Source DJ     - Dow Jones                                         

Rackable buying Silicon Graphics

In related news, Silicon Graphics files for bankruptcy.

Details are sparse and conference call isn’t till 5pm.

How bad is business that Silicon Graphics looks good to you, Rackable?  Yikes.

DRAM Diatribe

Taiwan Memory Corporation, the state bad DRAM bank, has chosen Elpida as their primary technology partner.  The release suggests Micron is still in the running to be included in the conglomerate, yet Micron’s technology is based on different architecture so this seems unlikely.  Besides Elpida, it is unclear which vendors will wind up part of Taiwan Memory.  Nonetheless, DRAM shares shot higher around the world with Elpida, Hynix, Powerchip and others closing up limit.  Spot prices apparently moved down.

DRAMexchange put out a forecast suggesting DRAM supply will grow 3% (down from prior estimate of 17.82%) and demand will grow 13.84% (down from prior 19.82%).  As a result, they predict shortages in the second half of 2009, though they say at present OEMs seem to be loaded with over a month of low-cost inventory, which must be eaten through first.  They speculate prices will rise to $1.20-$1.50 if the inventory reduction goes well.

NAND is expected to see a ramp of production in 2Q in anticipation of the second half consumer electronics build.  They don’t hazard a guess at supply/demand dynamics here.

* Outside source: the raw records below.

Lemma existsb_false {A : Type} (f : A -> bool) (l : list A) :
  (forall x, In x l -> f x = false) -> existsb f l = false.
Proof.
  induction l as [| x l IH]; cbn; [reflexivity |].
  intros H. rewrite (H x (or_introl eq_refl)). cbn. apply IH.
  intros y Hy. apply H. now right.
Qed.

(** the three ways a feedback submission ends *)
Lemma feedback_post_cases (s : Store) (message_id : Z) (data : FeedbackData) :
  let o := MessageFeedbackView_post s message_id data in
  (store_after o = s
   /\ (forall fb, response o <> Ok {| status := 201; body := FeedbackBody fb |})
   /\ (forall fb, response o <> Ok {| status := 200; body := FeedbackBody fb |}))
  \/ (exists m valid,
        get_message s message_id = Some m /\ msg_role m = ROLE_AI
        /\ CreateFeedbackSerializer data = Some valid
        /\ filter (fun fb => (fb_message fb =? message_id)%Z) (feedbacks s) = []
        /\ let fb := {| fb_id := next_feedback_id s;
                        fb_message := message_id;
                        fb_rating := valid_rating valid;
                        fb_note := Some (or_empty (valid_note valid)) |} in
           response o = Ok {| status := 201; body := FeedbackBody fb |}
           /\ store_after o
              = {| conversations := conversations s;
                   messages := messages s;
                   feedbacks := feedbacks s ++ [fb];
                   next_conversation_id := next_conversation_id s;
                   next_message_id := next_message_id s;
                   next_feedback_id := (next_feedback_id s + 1)%Z |})
  \/ (exists m valid fb,
        get_message s message_id = Some m /\ msg_role m = ROLE_AI
        /\ CreateFeedbackSerializer data = Some valid
        /\ filter (fun fb => (fb_message fb =? message_id)%Z) (feedbacks s)
           = [fb]
        /\ response o
           = Ok {| status := 200;
                   body := FeedbackBody (updated_feedback fb valid) |}
        /\ store_after o = save_feedback s (updated_feedback fb valid)).
Proof.
  cbv zeta. unfold MessageFeedbackView_post.
  destruct (get_message s message_id) as [m |] eqn:Hget.
  2: { left. cbn. repeat split; discriminate. }
  destruct (get_message_spec _ _ Hget) as [Hin Hid].
  destruct (msg_role m) eqn:Hrole; cbn [role_eqb negb].
  { left. cbn. repeat split; discriminate. }
  destruct (CreateFeedbackSerializer data) as [valid |] eqn:Hvalid.
  2: { left. cbn. repeat split; discriminate. }
  unfold get_or_create_feedback. rewrite Hid.
  destruct (filter _ (feedbacks s)) as [| fb [| fb2 rest]] eqn:Hfilter.
  - right. left. exists m, valid. repeat split; try assumption.
    + unfold create_feedback. rewrite Hid.
      rewrite existsb_false; [reflexivity |].
      intros fb Hfb. exact (filter_nil_not_in _ _ Hfilter fb Hfb).
    + unfold create_feedback. rewrite Hid.
      rewrite existsb_false; [reflexivity |].
      intros fb Hfb. exact (filter_nil_not_in _ _ Hfilter fb Hfb).
  - right. right. exists m, valid, fb. cbn [bind respond response store_after].
    repeat split; assumption.
  - left. cbn. repeat split; discriminate.
Qed.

The Skew:  Resolution of Taiwan Memory would lead to some visibility as it will have some kind of budget.  The counter argument is that even if they do, there’s so much idle capacity that can be brought back online that it won’t matter.  In the meanwhile, capital spending is on hold as players await a clearer picture of the competitive landscape.  Many semiconductor capital equipment companies are seeing levels of business that indicate a total freeze in the market place.  Taiwan Semi (TSM) is seeing utilization as high as 90% according to some press reports.  Without demand forecast increases by PC and cellphone manufacturers its unlikely these rates of recovery will be sustained.  If demand stays constant for another quarter, though, the foundries could be forced to actually buy some equipment.

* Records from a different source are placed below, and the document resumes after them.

Lemma list_filter_all (P : A → Prop) `{∀ x, Decision (P x)} l :
  Forall P l → filter P l = l.
Proof.
  induction 1 as [|x l Hx _ IH]; [done|]. by rewrite filter_cons_True, IH.
Qed.

Lemma list_filter_none (P : A → Prop) `{∀ x, Decision (P x)} l :
  Forall (λ x, ¬ P x) l → filter P l = [].
Proof.
  induction 1 as [|x l Hx _ IH]; [done|]. by rewrite filter_cons_False, IH.
Qed.

End lists.

Lemma bind_nil {A B} (l : list A) : (l ≫= λ _, []) = @nil B.
Proof. induction l as [|x l IH]; [done|exact IH]. Qed.
Lemma bind_singletons {A B} (f : A → B) l : (l ≫= λ x, [f x]) = f <$> l.
Proof. induction l as [|x l IH]; [done|]. simpl. by f_equal. Qed.
Lemma app_nil {A} (l k : list A) : l ++ k = [] ↔ l = [] ∧ k = [].
Proof. destruct l; naive_solver. Qed.
Lemma NoDup_fmap_elem {A B} (f : A → B) l x y :
  NoDup (f <$> l) → x ∈ l → y ∈ l → f x = f y → x = y.
Proof.
  intros Hn [i Hi]%list_elem_of_lookup [j Hj]%list_elem_of_lookup Hf.
  assert (i = j) as ->; [|congruence].
  eapply NoDup_lookup; [exact Hn|by rewrite list_lookup_fmap, Hi|]. by rewrite list_lookup_fmap, Hj, Hf.
Qed.
Lemma fmap_sublist {A B} (f : A → B) l l' : l `sublist_of` l' → f <$> l `sublist_of` f <$> l'.
Proof. induction 1; csimpl; by constructor. Qed.

Lemma filter_fewer {A} (P Q : A → Prop) `{!∀ x, Decision (P x), !∀ x, Decision (Q x)} l :
  (∀ x, x ∈ l → P x → Q x) →
  length (filter P l) <= length (filter Q l) ∧
  ((∃ x, x ∈ l ∧ Q x ∧ ¬ P x) → length (filter P l) < length (filter Q l)).
Proof.
  induction l as [|y l IH]; intros Himp; [split; [done|by intros (x & ?%elem_of_nil & _)]|].
  destruct IH as [Hle Hlt]; [intros x Hx; apply Himp; by right|].
  pose proof (Himp y ltac:(left)) as Hy. rewrite !filter_cons.
  destruct (decide (P y)) as [HP|HP], (decide (Q y)) as [HQ|HQ]; simpl; try tauto; (split; [lia|]).
  - intros (x & [->|Hx]%elem_of_cons & HQx & HPx); [done|]. assert (∃ x, x ∈ l ∧ Q x ∧ ¬ P x) as Hl by eauto.
    specialize (Hlt Hl). lia.
  - intros _. lia.
  - intros (x & [->|Hx]%elem_of_cons & HQx & HPx); [done|]. apply Hlt. eauto.
Qed.

(** The values of a Go map lookup with a zero default: [m[k]]. *)
Definition map_get {K V} `{Countable K} (zero : V) (m : gmap K V) (k : K) : V :=
  default zero (m !! k).

(** One order in which [range] may visit a map: any permutation of its
    entries. *)
Definition map_order {K V} `{Countable K} (m : gmap K V) (l : list (K * V)) : Prop :=
  l ≡ₚ map_to_list m.

Lemma map_order_canonical {K V} `{Countable K} (m : gmap K V) :
  map_order m (map_to_list m).
Proof. unfold map_order. reflexivity. Qed.

Lemma map_order_elem {K V} `{Countable K} (m : gmap K V) l k v :
  map_order m l → (k, v) ∈ l ↔ m !! k = Some v.
Proof. intros Hm. rewrite Hm. apply elem_of_map_to_list. Qed.

Lemma map_order_nodup {K V} `{Countable K} (m : gmap K V) l :
  map_order m l → NoDup l.*1.
Proof. intros Hm. rewrite Hm. apply NoDup_fst_map_to_list. Qed.

Lemma map_keys_entries {K V} `{Countable K} (zero : V) (m : gmap K V) :
  (λ k, (k, map_get zero m k)) <$> (map_to_list m).*1 = map_to_list m.
Proof.
  rewrite <-list_fmap_compose. rewrite <-(list_fmap_id (map_to_list m)) at 2.
  apply list_fmap_ext. intros i [k v] Hi. simpl. unfold map_get.
  apply list_elem_of_lookup_2, elem_of_map_to_list in Hi. by rewrite Hi.
Qed.

(** Counting the entries of a map: what one update changes. *)
Section map_count.
Context {K V : Type} `{Countable K} (P : K * V → Prop) `{!∀ x, Decision (P x)}.

Definition map_count (m : gmap K V) : nat := size (filter P m).

Definition counted (m : gmap K V) (k : K) : nat :=
  match m !! k with
  | Some v => if decide (P (k, v)) then 1 else 0
  | None => 0
  end.

Lemma map_count_delete m k : map_count m = map_count (delete k m) + counted m k.
Proof.
  unfold map_count, counted. destruct (m !! k) as [v|] eqn:Hk.
  - rewrite <-(insert_delete_id m k v Hk) at 1. rewrite map_filter_insert. case_decide.
    + rewrite map_size_insert_None; [lia|].
      apply map_lookup_filter_None. left. apply lookup_delete_eq.
    + rewrite delete_delete_eq. lia.
  - rewrite delete_id by done. lia.
Qed.

Lemma map_count_insert m k v :
  map_count (<[k := v]> m) + counted m k =
  map_count m + (if decide (P (k, v)) then 1 else 0).
Proof.
  rewrite (map_count_delete m k), (map_count_delete (<[k:=v]> m) k), delete_insert_eq.
  unfold counted at 1. rewrite lookup_insert_eq. lia.
Qed.

Lemma map_count_pos m k v : m !! k = Some v → P (k, v) → 1 <= map_count m.
Proof.
  intros Hk HP. rewrite (map_count_delete m k). unfold counted. rewrite Hk.
  rewrite decide_True by done. lia.
Qed.

Lemma map_count_empty : map_count ∅ = 0.
Proof. unfold map_count. rewrite map_filter_empty. apply map_size_empty. Qed.
End map_count.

Analysts and semicap equipment companies have been guiding for several quarters of dragging along the bottom.  The stocks trade mostly at under 2* book, having troughed close to book.  I generally favor buying semicaps on weakness as companies are aggressively cutting costs.  They’re telling you business will suck for the next year and a half.  I’ll tell you what sucks – semiconductor capital equipment vendor ability to predict the future – they’re the worst.  The longer their forecast gets, the better off you are betting against it.  They say several quarters of bottom dragging and that probably means you should buy the stocks.